Os peptídios intracelulares têm tido boa acolhida. Desde o ano passado, quando começaram a sair os artigos que os descreviam, Emer apresentou--os aos colegas do Instituto de Ciências Biomédicas da USP, onde trabalha, e a outros pesquisadores em congressos na Holanda, no Japão e em Israel. Neste mês de maio ele vai falar em um seminário nos Institutos Nacionais de Saúde (NIH), dos Estados Unidos, ao lado de Fricker e Lakshmi, os coordenadores dos outros grupos com quem investiga os peptídios intracelulares.
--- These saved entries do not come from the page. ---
(* ===== verification/JsonExample.v ===== *)
(** * A concrete JSON library

    An instance of [Nojson] that satisfies [NojsonLaws]: documents are printed
    as the digits of a binary code.  It shows that the laws are consistent, and
    the examples run on it. *)
From Stdlib Require Import Strings.Byte Strings.String.
From stdpp Require Import countable strings.
From S2P Require Import Prelude Metrics Fs Text Json.

(** ** A code for documents *)

#[global] Instance JsonKey_eq_dec : EqDecision JsonKey.
Proof. solve_decision. Defined.

#[global] Instance JsonKey_countable : Countable JsonKey.
Proof.
  refine (inj_countable' (λ k, match k with KeyString s => inl s | KeyU64 n => inr n end)
    (λ x, match x with inl s => KeyString s | inr n => KeyU64 n end) _).
  by intros [].
Defined.

#[global] Instance byte_countable : Countable byte.
Proof.
  refine (inj_countable Byte.to_N Byte.of_N _). intros b. apply Byte.of_to_N.
Defined.

Definition leaf : Type := N + bool + string + list byte + JsonKey.

Fixpoint doc_tree (d : JsonDoc) : gen_tree leaf :=
  match d with
  | DocU64 n => GenLeaf (inl (inl (inl (inl n))))
  | DocBool b => GenLeaf (inl (inl (inl (inr b))))
  | DocString s => GenLeaf (inl (inl (inr s)))
  | DocRaw t => GenLeaf (inl (inr t))
  | DocObject ms => GenNode 0 ((λ m, GenNode 1 [GenLeaf (inr m.1); doc_tree m.2]) <$> ms)
  end.

Fixpoint tree_doc (t : gen_tree leaf) : JsonDoc :=
  match t with
  | GenLeaf (inl (inl (inl (inl n)))) => DocU64 n
  | GenLeaf (inl (inl (inl (inr b)))) => DocBool b
  | GenLeaf (inl (inl (inr s))) => DocString s
  | GenLeaf (inl (inr t)) => DocRaw t
  | GenNode 0 ts => DocObject ((λ t, match t with
      | GenNode 1 [GenLeaf (inr k); t] => (k, tree_doc t)
      | _ => (KeyU64 0, DocU64 0)
      end) <$> ts)
  | _ => DocU64 0
  end.

Fixpoint tree_doc_tree (d : JsonDoc) : tree_doc (doc_tree d) = d.
Proof.
  destruct d as [| | | |ms]; [reflexivity..|]. cbn. f_equal. rewrite <-list_fmap_compose.
  induction ms as [|[k d] ms IH]; [reflexivity|]. cbn. f_equal; [|exact IH].
  f_equal. apply tree_doc_tree.
Qed.

#[global] Instance JsonDoc_eq_dec : EqDecision JsonDoc.
Proof. intros d d'. destruct (decide (doc_tree d = doc_tree d')) as [E|E].
  - left. rewrite <-(tree_doc_tree d), E. apply tree_doc_tree.
  - right. congruence.
Defined.

#[global] Instance JsonDoc_countable : Countable JsonDoc.
Proof. refine (inj_countable' doc_tree tree_doc _). exact tree_doc_tree. Defined.

(** ** Its digits as text *)

Fixpoint digits_of (p : positive) : list byte :=
  match p with
  | xH => []
  | xO p => Byte.x30 :: digits_of p
  | xI p => Byte.x31 :: digits_of p
  end.

Fixpoint of_digits (bs : list byte) : option positive :=
  match bs with
  | [] => Some xH
  | Byte.x30 :: bs => xO <$> of_digits bs
  | Byte.x31 :: bs => xI <$> of_digits bs
  | _ => None
  end.

Lemma of_digits_of p : of_digits (digits_of p) = Some p.
Proof. induction p as [p IH|p IH|]; cbn; by rewrite ?IH. Qed.

Lemma digits_utf8 p rest : utf8_valid rest = true → utf8_valid (digits_of p ++ rest) = true.
Proof. intros Hr. induction p as [p IH|p IH|]; [exact IH|exact IH|exact Hr]. Qed.

Definition display_doc (d : JsonDoc) : list byte := digits_of (encode d).
Definition parse_doc (text : list byte) : option JsonDoc := of_digits text ≫= decode.

Lemma parse_display d : parse_doc (display_doc d) = Some d.
Proof. unfold parse_doc, display_doc. rewrite of_digits_of. apply decode_encode. Qed.

(** White space around a document is ignored: the newline at its end. *)
Definition trim_newline (text : list byte) : list byte :=
  match list.last text with
  | Some Byte.x0a => take (length text - 1) text
  | _ => text
  end.

Lemma trim_newline_snoc text : trim_newline (text ++ newline) = text.
Proof.
  unfold trim_newline, newline. rewrite last_snoc. rewrite length_app. cbn [length].
  replace (length text + 1 - 1)%nat with (length text) by lia. by rewrite take_app_length.
Qed.

Lemma trim_newline_digits p : trim_newline (digits_of p) = digits_of p.
Proof.
  assert (Hl : list.last (digits_of p) ≠ Some Byte.x0a).
  { induction p as [p IH|p IH|]; [| |done]; cbn [digits_of]; rewrite last_cons;
      by destruct (list.last (digits_of p)). }
  unfold trim_newline. destruct (list.last (digits_of p)) as [[]|]; done.
Qed.

(** ** The instance *)

Definition find_member (name : string) (ms : list (JsonKey * JsonDoc)) : option JsonDoc :=
  snd <$> head (filter (λ m, key_text m.1 = name) ms).

#[export] Instance example_json : Nojson := {|
  RawJsonOwned := list byte;
  RawJsonValue := JsonDoc;
  json_parse text := if parse_doc (trim_newline text) is Some _ then Some text else None;
  json_value text := default (DocU64 0) (parse_doc (trim_newline text));
  json_text text := text;
  to_member v name := match v with DocObject ms => Some (find_member name ms) | _ => None end;
  to_object v :=
    match v with
    | DocObject ms => Some ((λ m, (DocString (key_text m.1), m.2)) <$> ms)
    | _ => None
    end;
  to_unquoted_string_str v := match v with DocString s => Some s | _ => None end;
  json_to_u64 v := match v with DocU64 n => if n <? U64_LIMIT then Some n else None | _ => None end;
  json_to_bool v := match v with DocBool b => Some b | _ => None end;
  json_to_string v := match v with DocString s => Some s | _ => None end;
  json_to_raw v := match v with DocRaw text => Some text | _ => None end;
  json_display := display_doc;
  json_display_compact := display_doc;
|}.

Lemma find_member_lookup ms i k d :
  ms !! i = Some (k, d) →
  (∀ j k' d', ms !! j = Some (k', d') → key_text k' = key_text k → j = i) →
  find_member (key_text k) ms = Some d.
Proof.
  unfold find_member. revert i. induction ms as [|[k0 d0] ms IH]; intros i Hi Hu; [done|].
  rewrite filter_cons. cbn [fst]. destruct (decide (key_text k0 = key_text k)) as [E|E].
  - pose proof (Hu 0%nat k0 d0 eq_refl E) as <-. by injection Hi as -> ->.
  - destruct i as [|i]; [by injection Hi as -> ->|]. apply (IH i); [done|].
    intros j k' d' Hj Hk. specialize (Hu (S j) k' d' Hj Hk). lia.
Qed.

#[export] Instance example_json_laws : NojsonLaws example_json.
Proof.
  refine {| json_represents (v : @RawJsonValue example_json) d := v = d;
            json_trim (text : @RawJsonOwned example_json) := text |}.
  - done.
  - intros d _. split.
    + unfold json_display, example_json, display_doc. by apply digits_utf8.
    + exists (display_doc d ++ newline). cbn. rewrite trim_newline_snoc, parse_display. done.
  - intros d _. exists (display_doc d). pose proof (parse_display d) as H. unfold display_doc in *.
    cbn [json_parse json_display_compact json_value example_json]. unfold display_doc.
    rewrite trim_newline_digits, H. done.
  - intros v n Hn ->. cbn. by rewrite (proj2 (N.ltb_lt _ _) Hn).
  - intros [k| | | |] n; cbn; [|done..]. destruct (N.ltb_spec k U64_LIMIT); [|done]. by intros [= <-].
  - by intros v b ->.
  - by intros v s ->.
  - by intros v j ->.
  - intros v ms ->. eexists. split; [reflexivity|]. apply Forall2_fmap_l, Forall_Forall2_diag.
    by apply list.Forall_true.
  - intros v ms i k d -> Hi Hu. exists d. split; [|done].
    unfold required_member. cbn [to_member example_json mbind option_bind].
    by apply (find_member_lookup ms i).
Defined.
O título da apresentação de Fricker – Non-classical bioactive peptides and microproteins: are they the next big small thing? (Microproteínas e peptídios bioativos não clássicos: são eles a próxima pequena grande coisa?) – sugere que essas pequenas moléculas ainda darão muito o que falar.
O projeto
Biologia molecular celular de oligopeptidases (nº 04/04933-2); Modalidade Projeto Temático; Coordenador Emer Ferro – ICB/USP; Investimento US$ 271.000,00 e R$ 270.000,00 (FAPESP)
Artigos científicos
BERTI, D. A. et al. Analysis of intracellular substrates and products of Thimet oligopeptidase (EC 3.4.24.15) in human embryonic kidney 293 cells. Journal of Biological Chemistry. 12 mar. 2009 (on-line).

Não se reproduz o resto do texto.